### Extracted information ###

(* ===== verification/Pool.v ===== *)
(** * Pool: reuse of stream objects

    Models src/loader/streams/pool/pool.go and src/utils/pool/pool.go: a stack of
    free stream objects, the count of those in use, and the goroutine of
    [WaitAllReleased] that sleeps until none is. *)

From S2P Require Import Prelude Types Monitor FlowControl.
From stdpp Require Import fin_sets.
#[local] Open Scope Z_scope.

(** ** utils/pool.SlicePool *)
Definition slice_Acquire {T} (s : list T) : option T * list T :=
  match last s with
  | None => (None, s)
  | Some v => (Some v, take (length s - 1) s)
  end.
Definition slice_Release {T} (v : T) (s : list T) : list T := s ++ [v].

Lemma slice_Acquire_snoc {T} (v : T) s : slice_Acquire (s ++ [v]) = (Some v, s).
Proof.
  unfold slice_Acquire. rewrite last_snoc, length_app. cbn [length].
  by replace (length s + 1 - 1)%nat with (length s) by lia; rewrite take_app_length.
Qed.

Lemma slice_Acquire_cases {T} (s : list T) :
  (s = [] ∧ slice_Acquire s = (None, [])) ∨ ∃ v k, s = k ++ [v] ∧ slice_Acquire s = (Some v, k).
Proof.
  induction s as [|v k _] using rev_ind; [by left|right]. exists v, k. by rewrite slice_Acquire_snoc.
Qed.

(** ** StreamsPool *)

(** [streamImpl]: its id, its window and the report it feeds. *)
Record streamImpl := mkStreamImpl { streamID : Z; fc : FlowControl; state_tag : bytes }.

(** The pool; [objects] is the heap of [*streamImpl] it has allocated. *)
Record StreamsPool := mkPool {
  pool : list stream; inUse : Z; initialWindowSize : N; objects : list streamImpl }.

Definition DefaultInitialWindowSize : N := 65535.

(** [NewStreamsPool] with the option [WithInitialWindowSize] or without. *)
Definition NewStreamsPool (opt : option N) : StreamsPool :=
  mkPool [] 0 (default DefaultInitialWindowSize opt) [].

(** [Acquire]: pop, or allocate; then give the object its id, a full window and
    a fresh report. *)
Definition Acquire (id : Z) (tag : bytes) (p : StreamsPool) : stream * StreamsPool :=
  let '(o, free) := slice_Acquire (pool p) in
  let fresh := mkStreamImpl 0 (NewFlowControl (initialWindowSize p)) [] in
  let '(s, objs) := match o with
    | Some s => (s, objects p)
    | None => (length (objects p), objects p ++ [fresh])
    end in
  let set_up x := mkStreamImpl id (fc_perform (Reset_ (initialWindowSize p)) (fc x)).1 tag in
  (s, mkPool free (u32 (inUse p + 1)) (initialWindowSize p) (alter set_up s objs)).

(** [release], the end of [streamImpl.End]. *)
Definition release (s : stream) (p : StreamsPool) : StreamsPool :=
  mkPool (slice_Release s (pool p)) (u32 (inUse p - 1)) (initialWindowSize p) (objects p).

Definition InUse (p : StreamsPool) : Z := inUse p.

(** ** Sequences of acquisitions and releases *)
Inductive pool_op := OAcquire (id : Z) (tag : bytes) | OEnd (s : stream).

Definition pool_step (o : pool_op) (p : StreamsPool) : StreamsPool :=
  match o with OAcquire id tag => (Acquire id tag p).2 | OEnd s => release s p end.

(** The objects in use after a sequence, [None] when one is released that is
    not in use: what [streams_end_once] rules out. *)
Fixpoint in_use (os : list pool_op) (p : StreamsPool) (used : gset stream) : option (gset stream) :=
  match os with
  | [] => Some used
  | o :: os =>
      match o with
      | OAcquire id tag => in_use os (pool_step o p) ({[(Acquire id tag p).1]} ∪ used)
      | OEnd s => if decide (s ∈ used) then in_use os (pool_step o p) (used ∖ {[s]}) else None
      end
  end.

(** Every object is in exactly one place, and the counter counts. *)
Record pool_ok (p : StreamsPool) (used : gset stream) : Prop := {
  pool_nodup : NoDup (pool p);
  pool_disjoint : ∀ s, s ∈ pool p → s ∉ used;
  pool_all : ∀ s, (s < length (objects p))%nat ↔ s ∈ pool p ∨ s ∈ used;
  pool_count : inUse p = u32 (Z.of_nat (size used))
}.

(** What [Acquire] hands out: an object nobody uses, ready for the stream. *)
Lemma Acquire_spec id tag p used :
  pool_ok p used →
  let '(s, p') := Acquire id tag p in
  s ∉ used ∧ pool_ok p' ({[s]} ∪ used) ∧
  objects p' !! s = Some (mkStreamImpl id (NewFlowControl (initialWindowSize p)) tag) ∧
  (∀ s', s' ∈ used → objects p' !! s' = objects p !! s').
Proof.
  intros [Hnd Hdis Hall Hcnt]. unfold Acquire.
  destruct (slice_Acquire_cases (pool p)) as [[Hp ->]|(s & k & Hp & ->)].
  - set (n := length (objects p)).
    assert (Hn : n ∉ used) by (intros ?; assert (n < n)%nat by (apply Hall; by right); lia).
    split; [done|]. split; [|split].
    + split; cbn [pool inUse objects].
      * constructor.
      * intros s Hs. by apply elem_of_nil in Hs.
      * intros s. rewrite length_alter, length_app. cbn [length]. rewrite elem_of_union, elem_of_singleton.
        specialize (Hall s). rewrite Hp in Hall. fold n in Hall. split.
        -- intros Hlt. right. destruct (decide (s = n)); [by left|right].
           destruct (proj1 Hall) as [Hs|]; [lia|by apply elem_of_nil in Hs|done].
        -- intros [Hs|[->|Hs]]; [by apply elem_of_nil in Hs|lia|]. enough (s < n)%nat by lia. by apply Hall; right.
      * rewrite size_union, size_singleton by set_solver. rewrite Hcnt, u32_add_l. f_equal. lia.
    + cbn [objects]. rewrite list_lookup_alter, decide_True by done. rewrite lookup_app_r by lia.
      by rewrite Nat.sub_diag.
    + intros s' Hs'. cbn [objects]. rewrite list_lookup_alter_ne by set_solver.
      apply lookup_app_l, Hall. by right.
  - rewrite Hp in *. apply NoDup_app in Hnd as (Hk & Hsk & _).
    assert (Hs : s ∉ used) by (apply Hdis; set_solver).
    split; [done|]. split; [|split].
    + split; cbn [pool inUse objects].
      * done.
      * intros s' Hs'. rewrite elem_of_union, elem_of_singleton.
        intros [->|?]; [by eapply Hsk; [done|set_solver]|]. eapply Hdis; [|done]. set_solver.
      * intros s'. rewrite length_alter, Hall. set_solver.
      * rewrite size_union, size_singleton by set_solver. rewrite Hcnt, u32_add_l. f_equal. lia.
    + assert (s < length (objects p))%nat as [x Hx]%lookup_lt_is_Some_2 by (apply Hall; set_solver).
      cbn [objects]. rewrite list_lookup_alter, decide_True by done. by rewrite Hx.
    + intros s' Hs'. cbn [objects]. rewrite list_lookup_alter_ne by set_solver. done.
Qed.

Lemma release_ok s p used : pool_ok p used → s ∈ used → pool_ok (release s p) (used ∖ {[s]}).
Proof.
  intros [Hnd Hdis Hall Hcnt] Hs. split; cbn [release pool inUse objects]; unfold slice_Release.
  - apply NoDup_app. split_and!; [done| |apply NoDup_singleton].
    intros x Hx ->%list_elem_of_singleton. by eapply Hdis.
  - intros x. rewrite elem_of_app, list_elem_of_singleton. specialize (Hdis x). set_solver.
  - intros x. rewrite Hall, elem_of_app, list_elem_of_singleton.
    destruct (decide (x = s)); set_solver.
  - rewrite size_difference, size_singleton by set_solver. rewrite Hcnt, u32_sub_l. f_equal.
    assert (size used ≠ 0)%nat by (rewrite size_non_empty_iff; set_solver). lia.
Qed.

Lemma new_pool_ok opt : pool_ok (NewStreamsPool opt) ∅.
Proof.
  split; cbn; [constructor|intros s Hs; by apply elem_of_nil in Hs| |done].
  intros s. split; [lia|]. intros [Hs|Hs]; [by apply elem_of_nil in Hs|set_solver].
Qed.

Fixpoint run_pool (os : list pool_op) (p : StreamsPool) : StreamsPool :=
  match os with [] => p | o :: os => run_pool os (pool_step o p) end.

Lemma in_use_ok os : ∀ p used used', pool_ok p used → in_use os p used = Some used' →
  pool_ok (run_pool os p) used'.
Proof.
  induction os as [|[id tag|s] os IH]; intros p used used' Hp H; cbn in *; [by simplify_eq| |].
  - pose proof (Acquire_spec id tag p used Hp) as Ha. destruct (Acquire id tag p) as [s p'].
    destruct Ha as (_ & Ha & _). by eapply IH.
  - destruct (decide (s ∈ used)); [|done]. eapply IH; [by apply release_ok|done].
Qed.

Lemma run_pool_window os : ∀ p, initialWindowSize (run_pool os p) = initialWindowSize p.
Proof.
  induction os as [|[id tag|s] os IH]; intros p; cbn; [done| |by rewrite IH].
  rewrite IH. unfold Acquire. destruct (slice_Acquire (pool p)) as [[s|] k]; done.
Qed.

(** C13: Reuse is exclusive. After any requests and ends, each end of a stream in use,
    the next stream handed out is nobody else's, carries its own id, report and
    a full window, and leaves every stream in use as it was; the counter that
    [Shutdown] waits on is the number of streams in use. *)
Theorem pool_reuse_exclusive (opt : option N) os used id tag :
  in_use os (NewStreamsPool opt) ∅ = Some used →
  let p := run_pool os (NewStreamsPool opt) in
  let '(s, p') := Acquire id tag p in
  InUse p = u32 (Z.of_nat (size used)) ∧ s ∉ used ∧
  objects p' !! s = Some (mkStreamImpl id (NewFlowControl (default DefaultInitialWindowSize opt)) tag) ∧
  (∀ s', s' ∈ used → objects p' !! s' = objects p !! s').
Proof.
  intros H. cbn zeta. set (p := run_pool os _).
  assert (pool_ok p used) as Hp by (apply (in_use_ok os _ _ _ (new_pool_ok opt) H)).
  assert (initialWindowSize p = default DefaultInitialWindowSize opt) as Hw by apply run_pool_window.
  clearbody p. pose proof (Acquire_spec id tag p used Hp) as Ha. destruct (Acquire id tag p) as [s p'].
  destruct Ha as (? & ? & Ho & ?). rewrite Hw in Ho. split; [apply Hp|done].
Qed.

Theorem pool_reuse_exclusive_witness :
  let p := run_pool [OAcquire 3 []; OAcquire 5 [1]; OEnd 0%nat] (NewStreamsPool (Some 10%N)) in
  let '(s, p') := Acquire 7 [2] p in
  s = 0%nat ∧ InUse p = 1 ∧ s ∉ ({[1%nat]} : gset nat) ∧
  objects p' !! s = Some (mkStreamImpl 7 (mkFC 10 true) [2]) ∧
  (∀ s', s' ∈ ({[1%nat]} : gset nat) → objects p' !! s' = objects p !! s').
Proof.
  split; [reflexivity|].
  exact (pool_reuse_exclusive (Some 10%N) [OAcquire 3 []; OAcquire 5 [1]; OEnd 0%nat] {[1%nat]} 7 [2] eq_refl).
Defined.

(** ** WaitAllReleased *)

(** The goroutine sleeps while [inUse != 0]; [release] signals after its unlock,
    [Acquire] does not. *)
#[export] Instance pool_monitor : Monitor StreamsPool unit unit pool_op := {|
  attempt _ p := if inUse p =? 0 then Some (tt, p) else None;
  perform o p := (pool_step o p, match o with OAcquire _ _ => WakeNone | OEnd _ => WakeOne end)
|}.

Abbreviation pmon := (mon StreamsPool unit unit).

Definition calls (ls : list (label unit pool_op)) : nat :=
  length (omap (λ l, match l with LCall _ => Some tt | _ => None end) ls).

(** With a single watcher: asleep, it has either streams to wait for or a signal
    on its way. *)
Record watched (k : nat) (m : pmon) : Prop := {
  watched_one : (length (m_waiting m) + length (m_ready m) + k ≤ 1)%nat;
  watched_awaited : m_waiting m ≠ [] → inUse (m_st m) = 0 → (0 < m_pending m)%nat
}.

Lemma test_watched k r (m : pmon) : (length (m_waiting m) + length (m_ready m) + S k ≤ 1)%nat → watched k (test r m).
Proof.
  intros H. unfold test. cbn. destruct (Z.eqb_spec (inUse (m_st m)) 0); split; cbn; try done; try lia.
  - destruct (m_waiting m); cbn in *; [done|lia].
  - rewrite length_app. cbn. lia.
Qed.

Definition ops (ls : list (label unit pool_op)) : list pool_op :=
  omap (λ l, match l with LOp o => Some o | _ => None end) ls.

Lemma test_st r (m : pmon) : m_st (test r m) = m_st m.
Proof. unfold test. cbn. by destruct (inUse (m_st m) =? 0). Qed.

Lemma Acquire_nonzero id tag p used : pool_ok p used → Z.of_nat (size used) + 1 < 2 ^ 32 →
  inUse (Acquire id tag p).2 ≠ 0.
Proof.
  intros Hp Hb. unfold Acquire. destruct (slice_Acquire (pool p)) as [[s|] k]; cbn [snd inUse];
    rewrite (pool_count _ _ Hp), u32_add_l, u32_id; unfold is_u32; lia.
Qed.
(* ===== verification/Decimal.v ===== *)
(** * Decimal: numbers as text

    [strconv.FormatInt(n, 10)] and [strconv.AppendInt] of the Go library, which
    the program uses for grpc-timeout values, for record sizes and in its
    reports, and the reading of decimal digits. *)

From S2P Require Import Prelude.

Definition is_digit (b : Z) : Prop := 48 <= b <= 57.

(** Digits of [n >= 0] in front of [acc]. *)
Fixpoint digits_aux (fuel : nat) (n : Z) (acc : bytes) : bytes :=
  match fuel with
  | O => acc
  | S fuel => if n <? 10 then (48 + n) :: acc else digits_aux fuel (n / 10) ((48 + n mod 10) :: acc)
  end.

(** One step of fuel per binary digit is plenty. *)
Definition digits (n : Z) : bytes := digits_aux (S (Z.to_nat (Z.log2 n))) n [].

Definition FormatInt (n : Z) : bytes := if n <? 0 then 45 :: digits (- n) else digits n.

(** The value of a run of digits. *)
Definition dec_step (acc b : Z) : Z := acc * 10 + (b - 48).
Definition dec_val (bs : bytes) : Z := foldl dec_step 0 bs.

Lemma dec_fold acc bs : foldl dec_step acc bs = acc * 10 ^ zlen bs + dec_val bs.
Proof.
  unfold dec_val. revert acc. induction bs as [|b bs IH]; intros acc; cbn [foldl].
  - change (zlen []) with 0. lia.
  - rewrite (IH (dec_step acc b)), (IH (dec_step 0 b)), zlen_cons, Z.pow_add_r by (pose proof (zlen_nonneg bs); lia).
    unfold dec_step. lia.
Qed.

Lemma dec_val_cons b bs : dec_val (b :: bs) = (b - 48) * 10 ^ zlen bs + dec_val bs.
Proof. unfold dec_val at 1. cbn [foldl]. rewrite dec_fold. unfold dec_step. lia. Qed.

Lemma dec_val_app bs cs : dec_val (bs ++ cs) = dec_val bs * 10 ^ zlen cs + dec_val cs.
Proof. unfold dec_val at 1. by rewrite foldl_app, dec_fold. Qed.

Lemma dec_val_nonneg bs : Forall is_digit bs → 0 <= dec_val bs < 10 ^ zlen bs.
Proof.
  induction 1 as [|b bs Hb _ IH]; [done|]. unfold is_digit in Hb.
  rewrite dec_val_cons, zlen_cons, Z.pow_add_r by (pose proof (zlen_nonneg bs); lia). nia.
Qed.

(** What the loop prepends to [acc]. *)
Lemma digits_aux_spec fuel : ∀ n acc, (0 < fuel)%nat → 0 <= n < 2 ^ Z.of_nat fuel →
  ∃ ds, digits_aux fuel n acc = ds ++ acc ∧ ds ≠ [] ∧ Forall is_digit ds ∧ dec_val ds = n ∧
    (n < 10 → zlen ds = 1) ∧ (10 <= n → 10 ^ (zlen ds - 1) <= n).
Proof.
  induction fuel as [|fuel IH]; [lia|]. intros n acc _ Hn. cbn [digits_aux].
  destruct (Z.ltb_spec n 10) as [Hlt|Hge].
  - exists [48 + n]. split_and!; try done; [|cbn; unfold dec_step; lia|lia].
    apply Forall_singleton. unfold is_digit. lia.
  - assert (Hf : (0 < fuel)%nat) by (destruct fuel; [change (2 ^ Z.of_nat 1) with 2 in Hn; lia|lia]).
    assert (Hq : 0 <= n / 10 < 2 ^ Z.of_nat fuel).
    { split; [by apply Z.div_pos; lia|]. rewrite Nat2Z.inj_succ, Z.pow_succ_r in Hn by lia.
      apply Z.div_lt_upper_bound; lia. }
    destruct (IH (n / 10) ((48 + n mod 10) :: acc) Hf Hq) as (ds & -> & Hne & Hd & Hv & Hs & Hb).
    exists (ds ++ [48 + n mod 10]). pose proof (Z.mod_pos_bound n 10 eq_refl).
    pose proof (Z.div_mod n 10 ltac:(done)). split_and!.
    + by rewrite <-app_assoc.
    + by destruct ds.
    + apply Forall_app. split; [done|]. apply Forall_singleton. unfold is_digit. lia.
    + rewrite dec_val_app, Hv. change (zlen [_]) with 1. change (dec_val [48 + n mod 10]) with (dec_step 0 (48 + n mod 10)).
      unfold dec_step. lia.
    + lia.
    + intros _. rewrite zlen_app. change (zlen [_]) with 1. replace (zlen ds + 1 - 1) with (zlen ds) by lia.
      destruct (Z.lt_ge_cases (n / 10) 10) as [Hq1|Hq1].
      * rewrite (Hs Hq1). change (10 ^ 1) with 10. lia.
      * specialize (Hb Hq1). replace (zlen ds) with (1 + (zlen ds - 1)) by lia.
        rewrite Z.pow_add_r; [lia..|]. destruct ds; [done|rewrite zlen_cons; pose proof (zlen_nonneg ds); lia].
Qed.

Lemma digits_spec n : 0 <= n →
  digits n ≠ [] ∧ Forall is_digit (digits n) ∧ dec_val (digits n) = n ∧
  (n < 10 → zlen (digits n) = 1) ∧ (10 <= n → 10 ^ (zlen (digits n) - 1) <= n).
Proof.
  intros Hn. unfold digits. pose proof (Z.log2_nonneg n).
  destruct (digits_aux_spec (S (Z.to_nat (Z.log2 n))) n []) as (ds & -> & H1); [lia| |].
  - split; [done|]. destruct (Z.eq_dec n 0) as [->|]; [done|].
    rewrite Nat2Z.inj_succ, Z2Nat.id by done. by apply Z.log2_spec; lia.
  - rewrite app_nil_r. exact H1.
Qed.

(** Few enough digits. *)
Lemma digits_short n k : 0 <= n < 10 ^ k → 1 <= k → zlen (digits n) <= k.
Proof.
  intros Hn Hk. destruct (digits_spec n) as (_ & _ & _ & H1 & H2); [lia|].
  destruct (Z.lt_ge_cases n 10) as [Hlt|Hge]; [rewrite H1; lia|]. specialize (H2 Hge).
  destruct (Z.le_gt_cases (zlen (digits n)) k) as [|Hgt]; [done|].
  pose proof (Z.pow_le_mono_r 10 k (zlen (digits n) - 1)). lia.
Qed.

Lemma FormatInt_nonneg n : 0 <= n → FormatInt n = digits n.
Proof. intros H. unfold FormatInt. by rewrite (proj2 (Z.ltb_ge _ _)). Qed.

(** Reading digits up to the first other byte. *)
Fixpoint span_digits (bs : bytes) : bytes * bytes :=
  match bs with
  | b :: bs' => if (48 <=? b) && (b <=? 57) then let '(d, r) := span_digits bs' in (b :: d, r) else ([], bs)
  | [] => ([], [])
  end.

Lemma span_digits_app ds rest : Forall is_digit ds →
  (∀ b r, rest = b :: r → ¬ is_digit b) → span_digits (ds ++ rest) = (ds, rest).
Proof.
  unfold is_digit. intros Hds Hr. induction Hds as [|b ds Hb _ IH]; cbn [app span_digits].
  - destruct rest as [|b r]; [done|]. specialize (Hr b r eq_refl). cbn [span_digits].
    destruct (Z.leb_spec 48 b), (Z.leb_spec b 57); cbn; done || lia.
  - rewrite (proj2 (Z.leb_le 48 b)), (proj2 (Z.leb_le b 57)) by lia. cbn. by rewrite IH.
Qed.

###

--- Required work ---
Lines above that have "Fixpoint": copy each of them.

--- The answer ---
Fixpoint in_use (os : list pool_op) (p : StreamsPool) (used : gset stream) : option (gset stream) :=
Fixpoint run_pool (os : list pool_op) (p : StreamsPool) : StreamsPool :=
Fixpoint digits_aux (fuel : nat) (n : Z) (acc : bytes) : bytes :=
Fixpoint span_digits (bs : bytes) : bytes * bytes :=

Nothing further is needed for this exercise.